Originally announced at Nor-Shipping 2022 in April, the Samskip-Ocean Infinity partnership covers both the construction and operation of the ships, in a collaboration seeking to push forward towards zero-emission, efficient and safe, multimodal logistics.
“Securing this funding provides a platform to make emissions-free container shipping a reality,” said Are Gråthen, CEO, Samskip Norway. “Together, Samskip and Ocean Infinity will also accelerate their plans to advance autonomous ship technologies, and remote operation of ships and cargo handling equipment. These ships are the first part of an exciting collaboration with Ocean Infinity.”
In line with commitments made in the COP26 Clydebank Declaration, SeaShuttle would create what amounted to one of Europe’s first zero-emission “green corridors,” he added.
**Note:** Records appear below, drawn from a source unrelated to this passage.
Lemma wellFormed_push c e type f opts m :
  wellFormed m ->
  (own c (listeners m) = None -> inherited c = false) ->
  wellFormed
    (mkManager
       (assign c (under c m ++ [mkListener (fresh m) e type f opts]) (listeners m))
       (S (fresh m)) (calls m ++ [AddEventListener e type f opts])).
Proof.
intros (Hk & Hi & Hn & Hf) Hc. unfold wellFormed, tracked, under in *.
cbn [listeners fresh calls].
rewrite keys_push.
assert (Hp := tracked_push c (mkListener (fresh m) e type f opts) (listeners m)).
split; [|split; [|split]].
- destruct (own c (listeners m)) eqn:E; [exact Hk|].
  apply NoDup_app. split; [exact Hk|]. split; [|apply NoDup_singleton].
  intros x Hx Hx'. apply list_elem_of_singleton in Hx'. subst x.
  apply own_None_keys in E. apply E. now apply list_elem_of_In.
- destruct (own c (listeners m)) eqn:E; [exact Hi|].
  apply Forall_app. split; [exact Hi|]. constructor; [now apply Hc|constructor].
- change (NoDup (ident <$> concat (map snd (assign c
            (match own c (listeners m) with Some o => o | None => [] end
             ++ [mkListener (fresh m) e type f opts]) (listeners m))))).
  rewrite Hp. rewrite fmap_cons. apply NoDup_cons. split; [|exact Hn].
  cbn [ident]. intros Hx. apply list_elem_of_fmap in Hx. destruct Hx as (y & Hy & Hin).
  rewrite Forall_forall in Hf. specialize (Hf y Hin). lia.
- rewrite Hp. constructor; [cbn [ident]; lia|].
  eapply Forall_impl; [exact Hf|]. intros x Hx. simpl in Hx. lia.
Qed.

Lemma wellFormed_fresh m n cs :
  wellFormed m -> fresh m <= n -> wellFormed (mkManager (listeners m) n cs).
Proof.
intros (Hk & Hi & Hn & Hf) Hle. unfold wellFormed, tracked in *.
cbn [listeners fresh calls]. repeat split; try assumption.
eapply Forall_impl; [exact Hf|]. intros x Hx. simpl in Hx. lia.
Qed.

Lemma wellFormed_addListener c el type h opts m :
  wellFormed m -> wellFormed (state (addListener c el type h opts m)).
Proof.
intros Hw. destruct el as [e|], h as [f|]; try exact Hw.
destruct (String.eqb type "") eqn:E.
- unfold addListener. rewrite E. exact Hw.
- apply String.eqb_neq in E.
  destruct (own c (listeners m)) as [old|] eqn:Eo.
  + rewrite addListener_spec by (congruence || assumption).
    apply wellFormed_push; [exact Hw|congruence].
  + destruct (inherited c) eqn:Ei.
    * rewrite addListener_inherited by assumption.
      apply wellFormed_fresh; [exact Hw|simpl; lia].
    * rewrite addListener_spec by (congruence || assumption).
      apply wellFormed_push; [exact Hw|congruence].
Qed.

Lemma wellFormed_shrink ls m cs :
  wellFormed m ->
  map fst ls = map fst (listeners m) ->
  concat (map snd ls) `sublist_of` tracked m ->
  wellFormed (mkManager ls (fresh m) cs).
Proof.
intros (Hk & Hi & Hn & Hf) Hkeys Hs. unfold wellFormed, tracked in *.
cbn [listeners fresh calls]. rewrite Hkeys.
repeat split; try assumption.
- exact (shrink_NoDup _ _ Hs Hn).
- exact (shrink_Forall _ _ _ Hs Hf).
Qed.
“Ocean Infinity’s enabling technologies can facilitate green corridors but also the broader decarbonization and transformation of maritime operations,” said Christoffer Jorgenvag, CCO at Ocean Infinity. “The emphasis today is on the SeaShuttle vessels, which are just part of Ocean Infinity’s overall strategy of unlocking innovation to deliver truly sustainable maritime operations. We would like to thank Enova for their support for our vision which represents a firm endorsement of our ground-breaking approach and allows us to proceed at full speed in bringing this project to life.”
The funding means the partners can move forward to contract two new 500 TEU ships installed with a main propulsion solution that can be adapted to run on hydrogen fuel. Diesel electric propulsion plant will be on board as back up, although Gråthen emphasized: “We have faith that green hydrogen will be affordable and available in Norway”.